Elena Passarello: Berühmte Tiere der Menschheitsgeschichte, Hanser Berlin 2018, 250 Seiten

In Elena Passarellos «Berühmte Tiere der Menschheitsgeschichte» geht es um Dürers Nashorn, den Wolf von Franziskus von Assisi, den Klugen Hans – ein Pferd, das rechnen kann – und die Spinne Arabella, die im Weltraum Netze spinnt. Passarello ist keine Biologin, hat als Schauspielerin gearbeitet und lehrt heute Schreiben an der Oregon State University. Man wird allerdings den Eindruck nicht los, dass sie nicht nur erzählen, sondern gescheit sein will, wichtig und bedeutsam. Ein reines Staunen über das, was sie sieht, ist zu billig, als sei die Wirklichkeit selbst zu billig und als müsse sie deshalb aufgemotzt werden. Passarello lässt die Schildkröte Harriet «Hach wie schick!» seufzen, wenn sie von Charles Darwin, den Harriet nur «Charlie» nennt, auf den Galapagosinseln gefunden wird. Passarello schaut in Mozarts Gehirn, um zu erfahren, inwiefern ihm der Starenvogel Stahrl beim Komponieren half. Sie kriecht in die Haut des Bären, der im Londoner Bärengarten von Hunden gejagt und gebissen und von Menschen ausgepeitscht wird, und beendet ihren Text mit dem Satz «Ich beneide ihn». Den Bären, wohlgemerkt.

Man kann so vorgehen machen. Schwierig wird es aber, wenn man modern sein will und dann die Tiere so vermenschlicht, wie es gestern schon nicht mehr Mode war. Dabei weiss es Passarello besser; sie zeigt selbst in einem Kapitel auf, welch grauenhafte Folgen es hatte, dass sich der Mensch in den Mittelpunkt gesetzt und sich die Tiere «untertan» gemacht hat. Passarello folgt darin John Bergers Zweischritt in dessen Essay «Warum sehen wir Tiere an». Bergers Schritt 1: Früher spielten Tiere im menschlichen Leben eine zentrale Rolle, Tiere und Menschen verstanden einander. Bergers Schritt 2: Heute seien Tiere nicht mehr Verbündete im Kampf ums Überleben; an die Stelle des echten, hautnahen Erlebens seien kommerzielle Bilder, Stoff- oder Bilderbuchtiere getreten, Haustiere oder Tiere im Zoo hinter Gitterstäben. Das beschreibt, finde ich, die Gegenwart recht gut: Wir haben keine Beziehung mehr zum Tier, schwanken zwischen Massentierhaltung auf der einen und übertriebener Vermenschlichung von Haustieren auf der anderen Seite. Passarello verlängert nun Bergers Zwei- zum Dreischritt: Sie sieht sich selbst, die nicht einmal mehr mit Bildern echter Tiere aufgewachsen sei, sondern mit Phantasietieren wie Micky Maus oder Plüsch-Dinosauriern. Erst spät versteht sie, dass sie im Zirkus nicht ein Einhorn bewundern durfte. Sondern eine Ziege, der man die beiden Hörner zu einem einzigen auf der Stirn umoperiert hat. Das Tier, das Passarello als Kind liebt, entstammte Frankensteins Labor, wurde für Marketingzwecke umgeformt.

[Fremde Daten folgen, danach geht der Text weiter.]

(* ===== verification/MutationEngine.v ===== *)
(** * MutationEngine: one command in one serializable transaction

    Models the rest of [application/mutations.py]: the event a prepared command
    becomes, the jobs it schedules, [MutationEngine._attempt] from
    authorization and replay detection to the receipt, and
    [MutationEngine.execute], the retries and the closed error mapping around
    it. *)

From stdpp Require Import base tactics option list gmap sets strings.
From Stdlib Require Import ZArith Lia Bool.
From S2P Require Import Prelude Identifiers Enums Values CanonicalJson Digest Text Constraints Events Folding EventStore ProjectionRows LiveProjection ProjectionRebuild Outbox Fingerprints Locks Transactions Commands Mutations.
Open Scope Z_scope.

(** ** The event *)

(** The memory attribute of a payload that has one. *)
Definition payload_memory (p : OperationPayload) : option MemoryState :=
  match p with
  | MemoryCreatedPayload m _ | MemoryTransitionPayload _ m | CandidateLifecyclePayload _ m _ _ _
  | SupersededPayload _ m _ | TombstonedPayload _ m _ | PayloadPurgeCompletedPayload _ m _ _ _ => Some m
  | _ => None
  end.

Definition contract_version (p : OperationPayload) : Z :=
  match payload_memory p with Some m => if is_v3 m then 3 else 1 | None => 1 end.

(** A payload is dumped by the fields its class declares: the engine's payloads
    declare [MemoryState], except the tombstone of a sealed memory, which is a
    [TombstonedPayloadV3]. *)
Definition declared_memory (m : MemoryState) : MemoryState := with_version m MemoryStateV1.

Definition declared_affected (a : AffectedMemory) : AffectedMemory :=
  {| am_previous_revision := am_previous_revision a; am_memory := declared_memory (am_memory a) |}.

Definition declared_payload (p : OperationPayload) : OperationPayload :=
  match p with
  | MemoryCreatedPayload m items => MemoryCreatedPayload (declared_memory m) items
  | MemoryTransitionPayload revision m => MemoryTransitionPayload revision (declared_memory m)
  | TombstonedPayload revision m mode => TombstonedPayload revision (if is_v3 m then m else declared_memory m) mode
  | ConflictOpenedPayload c ms am => ConflictOpenedPayload c ms (declared_affected <$> am)
  | ConflictResolvedPayload c ms am => ConflictResolvedPayload c ms (declared_affected <$> am)
  | other => other
  end.

(** ** Scheduled jobs *)

Record JobSpec : Type := {
  js_job_type : string; js_aggregate_type : string; js_aggregate_id : option UUID; js_references : References
}.

(** [_scheduled_after_images] *)
Definition scheduled_after_images (p : OperationPayload) : list MemoryState :=
  match p with
  | MemoryCreatedPayload m _ | MemoryTransitionPayload _ m | CandidateLifecyclePayload _ m _ _ _
  | SupersededPayload _ m _ | TombstonedPayload _ m _ | PayloadPurgeCompletedPayload _ m _ _ _ => [m]
  | ConflictOpenedPayload _ _ am | ConflictResolvedPayload _ _ am =>
    am_memory <$> sort_by (fun a b => str_leb (uuid_str (ms_memory_id (am_memory a))) (uuid_str (ms_memory_id (am_memory b)))) am
  | _ => []
  end.

(** [_revise_changes_fingerprint] *)
Definition revise_changes_fingerprint (c : MemoryChanges) : bool :=
  existsb (fun field => bool_decide (field ∈ ["statement"; "category"; "ontological_status"; "interpretation_limits"]%string))
    (changed_fields c).

Definition checks_duplicates (b : CommandBody) : bool :=
  match b with
  | ObserveCommand _ | RememberCommand _ => true
  | ReviseCommand _ _ changes => revise_changes_fingerprint changes
  | _ => false
  end.
(** C5: a command takes effect once.  When a command was accepted, its reply
    is read back from storage as it was written, and any further commands of any
    clients followed, sending it again, with whatever
    new identifiers and clock, returns the first reply marked as a replay and
    changes nothing; and another command under the same idempotency key of the
    same client is refused with [idempotency_key_reused]. *)
Theorem command_executes_once (db db' later : MutationDb) (p : CommandPrincipal) (c : MutationCommand) (al : Allocation)
    (now timestamp : instant) (r : MutationResult) (requests : list Z) :
  read_result (result_value r) = Some r -> attempt db p c al now timestamp = Ok (db', r, requests) ->
  md_receipts db !! receipt_key p c = None -> rtc mutation_step db' later ->
  mu_idempotent_replay r = false /\
  (forall al' now' timestamp', exists requests',
     attempt later p c al' now' timestamp' = Ok (later, as_replay r, requests')) /\
  (exists digest, (exists lineage_id, command_digest p c lineage_id = Ok digest) /\
     forall p' c' lineage_id closed branch digest' al' now' timestamp',
     receipt_key p' c' = receipt_key p c -> resolve_identity later p' c' = Ok (lineage_id, closed, branch) ->
     command_digest p' c' lineage_id = Ok digest' -> digest' <> digest ->
     attempt later p' c' al' now' timestamp' = Err (SafeFailure "idempotency_key_reused" false None None)).
Proof.
  intros Hrb Ha Hnone Hsteps. pose proof (steps_extend _ _ Hsteps) as Hext.
  assert (Hstep : mutation_step db db') by (unfold mutation_step; eauto 10).
  pose proof (step_extends _ _ Hstep) as Hext0.
  apply attempt_Ok in Ha as (l & cl & b & k & d & Hid & Hk & Hl & Hd & Ha).
  destruct Ha as [(receipt & Hs & _)|(more & _ & _ & _ & Hp)]; [congruence|].
  destruct (pf_parts _ _ _ _ _ _ _ _ _ _ _ _ Hp) as
    (prep & prop & s & t & e & ks & js & cb & _ & _ & _ & _ & Hr & Hv & _ & Hcb & Hdb').
  set (row := Build_CommandReceipt _ _ _ _ _ _ _ _ _ _ _ _ _) in Hdb'.
  assert (Hrow : md_receipts later !! receipt_key p c = Some row).
  { apply (ex_receipts _ _ Hext). rewrite Hdb'. cbn. apply lookup_insert_eq. }
  assert (Hid' : resolve_identity later p c = Ok (l, cl, b)).
  { eapply resolve_identity_extends; [|exact Hid]. by eapply extends_trans. }
  split; [by subst r|]. split.
  - intros al' now' ts'. exists [k]. rewrite (attempt_replays _ _ _ _ _ _ _ _ _ _ _ _ Hid' Hk Hl Hd Hrow).
    by rewrite (replay_Ok row d r).
  - exists d. split; [by exists l|]. intros p' c' l' cl' b' digest' al' now' ts' Hkey Hres Hdig' Hne.
    pose proof Hkey as Hkey'. unfold receipt_key in Hkey'. injection Hkey' as H1 H2 H3.
    rewrite <- Hkey in Hrow. rewrite <- H1, <- H2, <- H3 in Hk.
    rewrite (attempt_replays _ _ _ _ _ _ _ _ _ _ _ _ Hres Hk Hl Hdig' Hrow). rewrite replay_reused; [done|]. cbn. congruence.
Qed.
End Engine.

Eine spannende Fortsetzung. Aber sie begeht doch selbst diesen monströsen dritten Schritt, wenn sie Tiere soweit vermenschlicht, dass sie zu wissen behauptet, was sie denken. Was also heute tun, könnte man sich fragen. Werke wie etwa Jürgen Teipels «Unsere unbekannte Familie» zeigen, dass es noch immer anders geht; er beweist, wie viel wir über Tiere noch lernen und erfahren können und müssen. Seine Geschichten zeigen nicht nur die Eigenheiten der Tiere, sie berühren auch unsere Sinne. Sein staunendes Schauen kann vielleicht unsere Beziehung zum Tier wieder auf eine für beiden Seiten akzeptable Basis stellen. Passarello gelingt es sicherlich nicht.